The Q-Grading System – With all of the increase in quality being attempted around the world, there became a need for a common language throughout the supply chain. The Coffee Quality Institute took up the challenge. Just a few years later there are almost 3,000 Q-Graders ranging from Australia to Zambia. Now producers can talk with exporters, importers, and even roasters about their coffee. This is helping improve the quality of life at the farm level, as they become able to realize higher prices for their coffee.

Roast Profile Systems – Now that there are micro lots, a roaster has an obligation to treat that coffee like gold. They learn the Q-Language and then get to work roasting the coffee in different ways to get the best out of that particular bean. Once they have it… they have to be able to repeat it. That is where a roast profile system comes in handy. It records what you did and assists in hitting that same spot over and over.

The One-Way Valve – This small device, when applied to a coffee bag, allowed for the transition from a can to a bag and ushered in a whole new level of freshness. Now small bags of ‘right out of the roaster’ coffee can be found in grocery stores as well as retail shops.

The Espresso Machine – The discovery of this shot of liquid gold that must be manufactured under such high pressure drove a whole new way to enjoy coffee. Many years later, ‘Barista’ is a new workforce category.

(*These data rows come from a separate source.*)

(* ===== verification/Topology.v ===== *)
(** * Cluster topology: [core/topology/configuration.cxx], [core/utils/crc32.hxx]

    A configuration lists the nodes of a cluster with their ports and
    alternate addresses, and maps keys to nodes through the vbucket map.
    Strings are lists of bytes; [std::map] from names is [gmap]. *)

From S2P Require Import Prelude Protocol.

(** ** Names and decimal numbers *)

Definition name_default : bytes := [100; 101; 102; 97; 117; 108; 116].
Definition name_external : bytes := [101; 120; 116; 101; 114; 110; 97; 108].
Definition name_host : bytes := [36; 72; 79; 83; 84].

(** [fmt::format("{}", n)] for a non-negative number; a [w]-bit number has no
    more than [w] digits. *)
Fixpoint decimal_digits (fuel : nat) (n : Z) (acc : bytes) : bytes :=
  match fuel with
  | O => acc
  | S fuel =>
      let acc := (48 + n mod 10) :: acc in
      if decide (n < 10) then acc else decimal_digits fuel (n / 10) acc
  end.
Definition decimal (n : Z) : bytes := decimal_digits 64 n [].

(** [std::stoul] and [std::stol] in base 10: white space, a sign, digits; what
    follows the digits is ignored. *)
Inductive number_error := invalid_argument | out_of_range.

Definition is_space (b : Z) : bool := (b =? 32) || ((9 <=? b) && (b <=? 13)).
Definition is_digit (b : Z) : bool := (48 <=? b) && (b <=? 57).

Fixpoint skip_space (s : bytes) : bytes :=
  match s with b :: s' => if is_space b then skip_space s' else s | [] => [] end.

Fixpoint read_digits (s : bytes) (acc : Z) : Z :=
  match s with
  | b :: s => if is_digit b then read_digits s (acc * 10 + (b - 48)) else acc
  | [] => acc
  end.
(* ===== verification/Operation.v ===== *)
(** * The life of a key-value operation

    [core/io/mcbp_command.hxx] (the command), the part of
    [core/io/mcbp_session.cxx] that holds the handlers of requests in flight,
    and [core/bucket.hxx], [core/bucket.cxx] (routing, deferral, retries,
    closing).

    The objects the code shares by pointer live in a store, the [world]:
    commands and sessions by number, one bucket, the clock, and the log of
    completed operations.  A routine is a function from world to world; the
    callbacks that the code stores as lambdas are the values of
    [continuation], timers that are armed are members of their command.  One
    step of the system is one callback of the event loop, run to its end: a
    timer, a message, the end of a session, a call of the user.  The code
    confines the commands that can be cancelled by siblings to a strand, which
    gives the same serialisation. *)

From stdpp Require Import sorting.
From S2P Require Import Prelude ByteOrder Protocol McbpParser ClientRequest ClientResponse Commands Topology Retry.

(** ** State *)

(** [std::error_code] of a completion: success, the aborted-operation error of
    asio, or an error of the client. *)
Inductive completion_code :=
  | no_error
  | operation_aborted
  | client_error (e : error_code).

Global Instance completion_code_eq_dec : EqDecision completion_code.
Proof. solve_decision. Defined.

Definition request_canceled : completion_code := client_error Common.request_canceled.
Definition ambiguous_timeout : completion_code := client_error Common.ambiguous_timeout.
Definition unambiguous_timeout : completion_code := client_error Common.unambiguous_timeout.
Definition collection_not_found : completion_code := client_error Common.collection_not_found.
Definition unsupported_operation : completion_code := client_error Common.unsupported_operation.

Definition code_of (ec : option error_code) : completion_code :=
  match ec with Some e => client_error e | None => no_error end.

(** The members of the template parameter [Request] the command uses: the
    result of [encode_to], whether a durability level is set. *)
Record request := Request {
  req_opcode : Z;
  req_id : document_id;
  req_node_index : Z;
  req_use_any_session : bool;
  req_cancellable : bool;
  req_encode_error : option error_code;
  req_timeout : option Z;
  req_durable : bool;
  req_strategy : option retry_strategy;
}.

(** What the timer [retry_backoff] does when it expires. *)
Inductive backoff_action := resend | resolve_collection.

(** [mcbp_command]: [cmd_handler] tells whether [handler_] is set, the expiry
    of the deadline is kept when the timer is cancelled. *)
Record command := Command {
  cmd_request : request;
  cmd_retries : retry_request;
  cmd_expiry : Z;
  cmd_deadline : bool;
  cmd_backoff : option (Z * backoff_action);
  cmd_opaque : option Z;
  cmd_session : option nat;
  cmd_uid : option Z;
  cmd_handler : bool;
}.

(** The lambdas given to [write_and_subscribe], with the command they hold. *)
Inductive continuation :=
  | on_response (cid : nat)
  | on_collection_id (cid : nat).

(** [mcbp_session_impl]; [ses_opaque] counts the calls of [next_opaque]. *)
Record session := Session {
  ses_stopped : bool;
  ses_bootstrapped : bool;
  ses_open : bool;
  ses_configured : bool;
  ses_collections : bool;
  ses_opaque : Z;
  ses_handlers : gmap Z continuation;
  ses_cache : gmap bytes Z;
  ses_error_map : gmap Z bool;
  ses_output : list (Z * continuation);
  ses_pending : list (Z * continuation);
}.

Record bucket := Bucket {
  bkt_closed : bool;
  bkt_configured : bool;
  bkt_config : option configuration;
  bkt_sessions : gmap Z nat;
  bkt_deferred : list nat;
  bkt_round_robin : Z;
  bkt_network : bytes;
  bkt_tls : bool;
  bkt_default_timeout : Z;
  bkt_default_strategy : retry_strategy;
}.

(** The log holds the invocations of user handlers, newest first.  [w_fault]
    records that something undefined was executed. *)
Record world := World {
  w_commands : gmap nat command;
  w_sessions : gmap nat session;
  w_bucket : bucket;
  w_now : Z;
  w_log : list (nat * completion_code * option mcbp_message);
  w_fault : bool;
}.
Lemma ok_invoke_handler cid ec msg w : ok w (invoke_handler cid ec msg w).
Proof.
  assert (Hs : w_sessions (invoke_handler cid ec msg w) = w_sessions w ∧
               w_fault (invoke_handler cid ec msg w) = w_fault w ∧
               w_log w `suffix_of` w_log (invoke_handler cid ec msg w)).
  { unfold invoke_handler. destruct (w_commands w !! cid) as [c|]; [|done].
    destruct (cmd_handler c); [|done]. split_and!; [done..|]. apply suffix_cons_r, reflexivity. }
  destruct Hs as (Hs & Hf & Hl). split; [apply grows_sessions; [done|by rewrite Hf|done]|]. intros Hi _. split.
  - intros cid'. rewrite invoke_handler_view. case_decide as Hd; [|constructor]. subst cid'.
    destruct (w_commands w !! cid) as [c|] eqn:Hc; [|constructor].
    unfold view. rewrite Hc. cbn [fmap option_fmap option_map]. unfold life.
    destruct (cmd_handler c); constructor.
  - revert Hi. apply consistent_commands; [done|]. intros cid' sid o.
    intros Hw. apply (waits_upd_command cid finish); [done|]. revert Hw. unfold invoke_handler.
    destruct (w_commands w !! cid) as [c|] eqn:Hc; [by destruct (cmd_handler c)|].
    by rewrite waits_upd_command.
Qed.

#[export] Hint Resolve ok_upd_bucket ok_crash ok_invoke_handler : op.

(** ** Cancellation and retries *)

Lemma invoke_handler_done cid ec msg w c :
  w_commands (invoke_handler cid ec msg w) !! cid = Some c → cmd_handler c = false.
Proof.
  intros Hc. pose proof (invoke_handler_view cid ec msg w cid) as Hv. rewrite decide_True in Hv by done.
  unfold view in Hv. rewrite Hc in Hv. cbn in Hv.
  destruct (w_commands w !! cid) as [c0|] eqn:Hc0; [by injection Hv|].
  unfold invoke_handler in Hc. rewrite Hc0 in Hc. congruence.
Qed.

All of the game changers above were originally developed to solve a problem. Most were driving quality into the coffee at some level. With the advent of the information age we live in currently, innovation will become much more dramatic and sudden.

Game Changers in the Next 30 Years

Quality will continue to be a focus, but much larger, global issues must be dealt with. Some of these Game Changers are already in final stages of development.

Coffee Rust – This disease of the plant is currently decimating farms throughout Latin America. The current best answer is to chop down your farm and start over. Companies are working on ways to use new pesticides, fungicides, and to improve farming practices to combat the disease. A Game Changer here comes with some sort of treatment that will eliminate the disease and improve the health of the tree.

Poverty / Supply Chain Enrichment – It is getting harder to turn a blind eye to the disparity of wealth from grower to retailer. Groups are developing ways to get the relationship between the consumer and the grower to be more obvious and more personal. First there was Fair Trade, then Direct Trade. Both hold to the premise that the farmer is being left out of the profit model. With the current technology, a consumer can ‘meet his farmer’. With awareness there will emerge a solution. A Game Changer here would be turning the supply chain on its head and allowing the farmer to fully participate in profits.

Food Transparency – Technology is providing us with the ability to trace our food to where it comes from and who touches it on its way to us. With potential outbreaks of diseases and certain threats against one group of people from another it is important that we are able to do this food trace. Think of the e-coli outbreaks where they can trace the head of lettuce back to the farm. The Game Changer for coffee is when we can do this because we can then engage the entire supply chain. There is ZERO chance right now of tracing coffee in certain parts of the world. If we can find the farmer, we can reward the farmer.

Climate Change – There is no question that how the growing seasons and rain patterns change matters to the coffee farmer. Someone will come up with a way to see into the future and predict the new patterns and will allow farming to be proactive to the change rather than reactive. A Game Changer here does not alter the weather, but rather, learns how to accept and work with those things we cannot change.

What are the next Game Changers that we will see over the next 30 years? You should expect to be amazed at the simplicity of some of them like the one-way valve and awed by the ingenuity of others like creating new varietals. The real question is, “What is the Game Changer YOU are going to come up with?”